▸ Entries shown
--- START ---

Lemma release_spaced lo G1 G2 bp u :
  spaced lo (G1 ++ G2) -> lo < bp -> 1 <= u -> (forall x s, (x, s) ∈ G1 -> x + 8 * s <= bp) ->
  (forall x s, (x, s) ∈ G2 -> bp + 8 * u <= x) ->
  spaced lo (release bp u (G1 ++ G2)) /\ units (release bp u (G1 ++ G2)) = u + units (G1 ++ G2).
Proof.
  intros Hsp Hlo Hu H1 H2.
  assert (spaced (bp + 8 * up_size bp u G2) (up_rest bp u G2) /\ 1 <= up_size bp u G2) as [Hup Hw].
  { split.
    - apply up_spaced; [| done]. destruct G2 as [| [c t] G2]; [done |].
      assert (bp + 8 * u <= c) by (eapply H2; left).
      clear -Hsp H. induction G1 as [| [b s] G1 IH] in lo, Hsp |- *; simpl in Hsp |- *.
      + destruct Hsp as (? & ? & ?). split; [lia | done].
      + destruct Hsp as (_ & _ & Hsp). by eapply IH.
    - destruct G2 as [| [c t] G2]; simpl; [done |]. case_match; [| done].
      assert (1 <= t); [| lia]. eapply (spaced_lower _ _ c t Hsp). apply elem_of_app. right. left. }
  destruct (release_split lo G1 G2 bp u) as [[-> ->] | (G & p & s & -> & ->)]; try done.
  { intros x s Hx. apply H2 in Hx. lia. }
  - simpl. pose proof (units_up bp u G2). split; [| lia]. done.
  - pose proof (units_up bp u G2). rewrite <- app_assoc in Hsp. simpl in Hsp.
    assert (p + 8 * s <= bp) as Hps by (apply (H1 p s), elem_of_app; right; left).
    rewrite !units_app. simpl. split; [| case_match; simpl; lia].
    clear -Hsp Hup Hw Hps. induction G as [| [b t] G IH] in lo, Hsp |- *; simpl in Hsp |- *.
    + destruct Hsp as (? & ? & _). destruct (p + 8 * s =? bp) eqn:E; zb; simpl.
      * split; [done |]. split; [lia |]. replace (p + 8 * (s + up_size bp u G2)) with (bp + 8 * up_size bp u G2) by lia. done.
      * split; [done |]. split; [done |]. split; [lia |]. done.
    + destruct Hsp as (? & ? & Hsp). split; [done |]. split; [done |]. by apply IH.
Qed.

(** A block of the result lies in old blocks or the released one. *)
Lemma release_elem lo G1 G2 bp u b t :
  spaced lo (G1 ++ G2) -> (forall x s, (x, s) ∈ G1 -> x + 8 * s <= bp) ->
  (forall x s, (x, s) ∈ G2 -> bp + 8 * u <= x) -> 1 <= u ->
  (b, t) ∈ release bp u (G1 ++ G2) ->
  forall lo' hi', lo' < hi' -> (forall x s, (x, s) ∈ (bp, u) :: G1 ++ G2 -> x + 8 * s <= lo' \/ hi' <= x) ->
  b + 8 * t <= lo' \/ hi' <= b.
Proof.
  intros Hsp H1 H2 Hu Hb lo' hi' Hlt Hd.
  assert (bp + 8 * u <= lo' \/ hi' <= bp) as Hdb by (apply Hd; left).
  assert (forall x s, (x, s) ∈ G1 ++ G2 -> x + 8 * s <= lo' \/ hi' <= x) as HdF by (intros; apply Hd; by right).
  assert (bp + 8 * up_size bp u G2 <= lo' \/ hi' <= bp) as Hup.
  { destruct G2 as [| [c r] G2]; simpl; [done |]. destruct (bp + 8 * u =? c) eqn:E; zb; [| done].
    assert (c + 8 * r <= lo' \/ hi' <= c) by (apply HdF, elem_of_app; right; left). lia. }
  destruct (release_split lo G1 G2 bp u) as [[-> Hr] | (G & p & s & -> & Hr)]; try done.
  { intros x s Hx. apply H2 in Hx. lia. }
  - rewrite Hr in Hb. apply elem_of_cons in Hb as [[= -> ->] | Hb]; [done |].
    apply HdF. by apply up_rest_sub in Hb.
  - assert (p + 8 * s <= lo' \/ hi' <= p) as Hdp.
    { apply HdF. rewrite !elem_of_app. left. right. left. }
    rewrite Hr in Hb. apply elem_of_app in Hb as [Hb | Hb]; [apply HdF; rewrite !elem_of_app; tauto |].
    destruct (p + 8 * s =? bp) eqn:E; zb.
    + apply elem_of_cons in Hb as [[= -> ->] | Hb]; [lia |].
      apply HdF, elem_of_app. right. by apply up_rest_sub in Hb.
    + apply elem_of_cons in Hb as [[= -> ->] | [[= -> ->] | Hb]%elem_of_cons]; [done | done |].
      apply HdF, elem_of_app. right. by apply up_rest_sub in Hb.
Qed.

(** ** The joins of free *)
Section Join.
Variables (m : mem) (G1 G2 : list (Z * Z)) (bp u : Z).
Hypothesis Hseg : seg m 0 (G1 ++ G2) 0.
Hypothesis Hsp : spaced (sizeof_heap - 1) (G1 ++ G2).
Hypothesis Hhigh : forall b t, (b, t) ∈ G1 ++ G2 -> b + 8 * t <= 2 ^ 32.
Hypothesis H1 : forall x s, (x, s) ∈ G1 -> x + 8 * s <= bp.
Hypothesis H2 : forall x s, (x, s) ∈ G2 -> bp + 8 * u <= x.
Hypothesis Hbp : hsize m bp = u /\ 1 <= u /\ sizeof_heap <= bp < 2 ^ 32.
Hypothesis Hbase : hsize m 0 = 0.
Hypothesis Hunits : u + units (G1 ++ G2) < 2 ^ 24.

Let p := lastaddr 0 G1.
Let w := up_size bp u G2.
Let R := up_rest bp u G2.

Lemma join_seps :
  (forall x, x ∈ 0 :: addrs G1 -> sep bp x) /\ (forall x, x ∈ addrs G2 -> sep bp x) /\
  (forall x y, x ∈ 0 :: addrs G1 -> y ∈ addrs G2 -> sep x y) /\
  (forall x y, x ∈ 0 :: addrs G1 -> y ∈ 0 :: addrs G1 -> x = y \/ sep x y) /\
  (forall x y, x ∈ addrs G2 -> y ∈ addrs G2 -> x = y \/ sep x y).
Proof.
  assert (forall x, x ∈ 0 :: addrs G1 -> x + 8 <= bp) as Hlo.
  { intros x [-> | Hx]%elem_of_cons; [unfold sizeof_heap in Hbp; lia |].
    apply addrs_elem in Hx as [s Hx]. specialize (H1 _ _ Hx).
    assert (1 <= s); [| lia]. eapply (spaced_lower _ _ x s Hsp). apply elem_of_app. by left. }
  assert (forall x, x ∈ addrs G2 -> bp + 8 <= x) as Hhi.
  { intros x Hx. apply addrs_elem in Hx as [s Hx]. specialize (H2 _ _ Hx). lia. }
  assert (forall x, x ∈ 0 :: addrs G1 -> x ∈ 0 :: addrs (G1 ++ G2)) as Hin1.
  { intros x. rewrite map_app, !elem_of_cons, elem_of_app. tauto. }
  assert (forall x, x ∈ addrs G2 -> x ∈ 0 :: addrs (G1 ++ G2)) as Hin2.
  { intros x. rewrite map_app, !elem_of_cons, elem_of_app. tauto. }
  split; [| split; [| split; [| split]]]; intros x.
  - intros Hx%Hlo. by right.
  - intros Hx%Hhi. by left.
  - intros y Hx%Hlo Hy%Hhi. left. lia.
  - intros y Hx Hy. eapply heads_sep; [exact Hsp | auto | auto].
  - intros y Hx Hy. eapply heads_sep; [exact Hsp | auto | auto].
Qed.

Lemma join_size : 0 <= w < 2 ^ 24.
Proof.
  pose proof (units_up bp u G2) as Hw. fold w in Hw. rewrite units_app in Hunits.
  assert (0 <= units G1 /\ 0 <= units R) as [? ?].
  { assert (forall lo G, spaced lo G -> 0 <= units G) as Hnn.
    { intros lo G HG. pose proof (units_length _ _ HG). lia. }
    destruct (spaced_app _ _ _ Hsp) as [Ha _]. split; [by eapply Hnn |].
    unfold R. assert (forall G, (forall x s, (x, s) ∈ G -> 1 <= s) -> 0 <= units G) as Hp.
    { induction G as [| [b s] G IH]; intros HG; simpl; [done |].
      assert (1 <= s) by (eapply HG; left). assert (0 <= units G); [| lia]. apply IH. intros; eapply HG; by right. }
    apply Hp. intros x s Hx%up_rest_sub. eapply (spaced_lower _ _ x s Hsp). apply elem_of_app. by right. }
  fold R in Hw. split; [| lia]. unfold w, up_size. destruct G2 as [| [c t] G2']; [lia |].
  case_match; [| lia]. assert (1 <= t); [| lia]. eapply (spaced_lower _ _ c t Hsp). apply elem_of_app. right. left.
Qed.

Lemma join_next : 0 <= hnext m p < 2 ^ 32 /\ (forall x, x ∈ addrs G2 -> 0 <= hnext m x < 2 ^ 32).
Proof.
  pose proof Hseg as Hs. apply seg_app in Hs as [_ Hs]. fold p in Hs.
  assert (forall b t, (b, t) ∈ G2 -> 0 <= b < 2 ^ 32) as Hr.
  { intros b t Hb. assert ((b, t) ∈ G1 ++ G2) as Hb' by (apply elem_of_app; by right).
    pose proof (spaced_lower _ _ _ _ Hsp Hb'). specialize (Hhigh _ _ Hb'). unfold sizeof_heap in *. lia. }
  clear -Hs Hr. revert Hs Hr. generalize p. induction G2 as [| [b t] G IH]; intros a Hs Hr; simpl in Hs.
  - split; [lia |]. by intros x ?%not_elem_of_nil.
  - destruct Hs as (-> & _ & Hs). split; [eapply Hr; left |].
    destruct (IH b Hs) as [Hb HG]; [intros; eapply Hr; by right |].
    intros x [-> | Hx]%elem_of_cons; auto.
Qed.

Definition upped (m1 : mem) : Prop :=
  seg m1 bp R 0 /\ hsize m1 bp = w /\
  (forall x, x ∈ 0 :: addrs G1 -> hnext m1 x = hnext m x /\ tag m1 x = tag m x).

Lemma join_upper_spec : upped (join_upper m p bp).
Proof.
  destruct join_seps as (Hs1 & Hs2 & Hs12 & _ & Hs22). destruct join_next as [Hnp Hn2].
  pose proof Hseg as Hs. apply seg_app in Hs as [_ Hs]. fold p in Hs.
  destruct Hbp as (Hsz & Hu & Hrange). pose proof join_size as Hw.
  unfold upped, join_upper, w, R. rewrite Hsz. unfold sizeof_hdr.
  destruct G2 as [| [b s] G] eqn:EG.
  { simpl in Hs. rewrite Hs, (proj2 (Z.eqb_neq _ 0)) by (unfold sizeof_heap in Hrange; lia). simpl. split; [| split].
    - by rewrite hnext_set_next.
    - rewrite <- Hsz. apply hsize_tag, tag_set_next. by left.
    - intros x Hx. rewrite hnext_set_next_ne, tag_set_next by auto. done. }
  simpl in Hs. destruct Hs as (Hpb & Hbs & Hs). rewrite Hpb. simpl.
  assert (b ∈ addrs G2) as HbG by (rewrite EG; left).
  assert (p ∈ 0 :: addrs G1) as HpG by apply lastaddr_in.
  destruct (bp + 8 * u =? b) eqn:E; zb.
  - set (m1 := set_size m bp (u + hsize m b)).
    assert (hnext m1 p = b) as ->.
    { unfold m1, set_size. rewrite hnext_set_tag; [done |]. right. by apply Hs1. }
    assert (hnext m1 b = hnext m b) as ->.
    { unfold m1, set_size. rewrite hnext_set_tag; [done |]. right. apply Hs2. left. }
    assert (0 <= hnext m b < 2 ^ 32) as Hnb by (apply Hn2; left). split; [| split].
    + apply (seg_start _ b).
      * eapply seg_same; [exact Hs | |].
        -- intros x Hx. rewrite hnext_set_next_ne by (by apply Hs2). unfold m1, set_size.
           rewrite hnext_set_tag; [done |]. right. by apply Hs2.
        -- intros x Hx. apply hsize_tag. assert (sep bp x) by (apply Hs2; by right).
           rewrite tag_set_next by auto. unfold m1, set_size. by rewrite tag_set_tag_ne.
      * rewrite hnext_set_next by done. rewrite hnext_set_next_ne by (apply Hs2; left).
        unfold m1, set_size. rewrite hnext_set_tag; [done |]. right. apply Hs2. left.
    + transitivity (hsize m1 bp); [apply hsize_tag, tag_set_next; by left |].
      unfold m1, set_size. rewrite hsize_set_tag, Hbs. apply Z.mod_small.
      unfold w in Hw. simpl in Hw. rewrite (proj2 (Z.eqb_eq _ b)) in Hw by done. lia.
    + intros x Hx. assert (sep bp x) by auto. unfold m1, set_size.
      rewrite hnext_set_next_ne, tag_set_next, hnext_set_tag, tag_set_tag_ne by auto. done.
  - split; [| split].
    + simpl. split; [by rewrite hnext_set_next by (rewrite <- Hpb; done) |]. split.
      * rewrite <- Hbs. apply hsize_tag, tag_set_next. right. apply Hs2. left.
      * eapply seg_same; [exact Hs | |].
        -- intros x Hx. apply hnext_set_next_ne. by apply Hs2.
        -- intros x Hx. apply hsize_tag, tag_set_next. right. apply Hs2. by right.
    + rewrite <- Hsz. apply hsize_tag, tag_set_next. by left.
    + intros x Hx. rewrite hnext_set_next_ne, tag_set_next by auto. done.
Qed.

Lemma release_last :
  (G1 = [] /\ p = 0 /\ release bp u (G1 ++ G2) = (bp, w) :: R) \/
  (exists G s, G1 = G ++ [(p, s)] /\ seg m 0 G p /\ hsize m p = s /\ 1 <= s /\ 
    release bp u (G1 ++ G2) = G ++ (if p + 8 * s =? bp then (p, s + w) :: R else (p, s) :: (bp, w) :: R)).
Proof.
  destruct (release_split _ _ _ bp u Hsp H1) as [[-> Hr] | (G & q & s & HG & Hr)].
  { intros x s Hx. specialize (H2 _ _ Hx). lia. }
  - by left.
  - right. assert (p = q) as Hp by (unfold p; rewrite HG, lastaddr_app; done).
    exists G, s. rewrite <- Hp in HG, Hr. split; [done |].
    pose proof Hseg as Hs. rewrite HG, <- app_assoc in Hs. apply seg_app in Hs as [Hsa Hs].
    simpl in Hs. destruct Hs as (Hn & Hsz & _). rewrite Hn in Hsa. repeat split; try done.
    eapply (spaced_lower _ _ p s Hsp). rewrite HG, !elem_of_app. left. right. left.
Qed.


(** The second half, on the memory the first one left. *)
Section Lower.
Variable m1 : mem.
Hypothesis Hup : upped m1.

Lemma lower_facts :
  p ∈ 0 :: addrs G1 /\ sep p bp /\ (forall x, x ∈ addrs R -> sep p x) /\ 0 <= hnext m1 bp < 2 ^ 32 /\
  (forall x, x ∈ 0 :: addrs G1 -> hnext m1 x = hnext m x /\ hsize m1 x = hsize m x).
Proof.
  destruct Hup as (HsR & HwR & Hkeep). destruct join_seps as (Hs1 & Hs2 & Hs12 & _).
  assert (p ∈ 0 :: addrs G1) as HpG by apply lastaddr_in. split; [done |].
  split; [destruct (Hs1 p HpG); [by right | by left] |]. split; [| split].
  - intros x Hx. apply addrs_elem in Hx as [t Hx%up_rest_sub]. eapply Hs12; [done | by eapply addr_in].
  - destruct R as [| [c t] R'] eqn:ER; simpl in HsR; [lia |]. destruct HsR as (-> & _).
    assert ((c, t) ∈ G1 ++ G2) as Hc.
    { apply elem_of_app. right. apply (up_rest_sub bp u). fold R. rewrite ER. left. }
    pose proof (spaced_lower _ _ _ _ Hsp Hc). specialize (Hhigh _ _ Hc). unfold sizeof_heap in *. lia.
  - intros x Hx. destruct (Hkeep x Hx) as [-> Ht]. split; [done | by apply hsize_tag].
Qed.

(** There is no block below: the sentinel is linked to the block. *)
Lemma lower_first : G1 = [] -> p = 0 ->
  seg (set_next m1 p bp) 0 ((bp, w) :: R) 0 /\ hsize (set_next m1 p bp) 0 = 0.
Proof.
  intros HG Hp0. destruct lower_facts as (HpG & Hpbp & HpR & Hnb & Hkeep). destruct Hup as (HsR & HwR & _).
  destruct Hbp as (_ & Hu & Hrange). rewrite Hp0 in Hpbp, HpR |- *. split.
  - simpl. split; [apply hnext_set_next; unfold sizeof_heap in *; lia |]. split.
    + rewrite <- HwR. apply hsize_tag, tag_set_next. by right.
    + eapply seg_same; [exact HsR | |].
      * intros x [-> | Hx]%elem_of_cons; apply hnext_set_next_ne; auto.
      * intros x Hx. apply hsize_tag, tag_set_next. auto.
  - transitivity (hsize m1 0); [apply hsize_tag, tag_set_next; by left |].
    rewrite (proj2 (Hkeep 0 ltac:(left))). done.
Qed.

--- END ---

▸ Exercise objective
Every line above from the line with "HG; simpl; [done |]." to the line with "fold R in Hw.", inclusive, must be returned exactly; no other line belongs in the reply.

▸ Response
    { induction G as [| [b s] G IH]; intros HG; simpl; [done |].
      assert (1 <= s) by (eapply HG; left). assert (0 <= units G); [| lia]. apply IH. intros; eapply HG; by right. }
    apply Hp. intros x s Hx%up_rest_sub. eapply (spaced_lower _ _ x s Hsp). apply elem_of_app. by right. }
  fold R in Hw. split; [| lia]. unfold w, up_size. destruct G2 as [| [c t] G2']; [lia |].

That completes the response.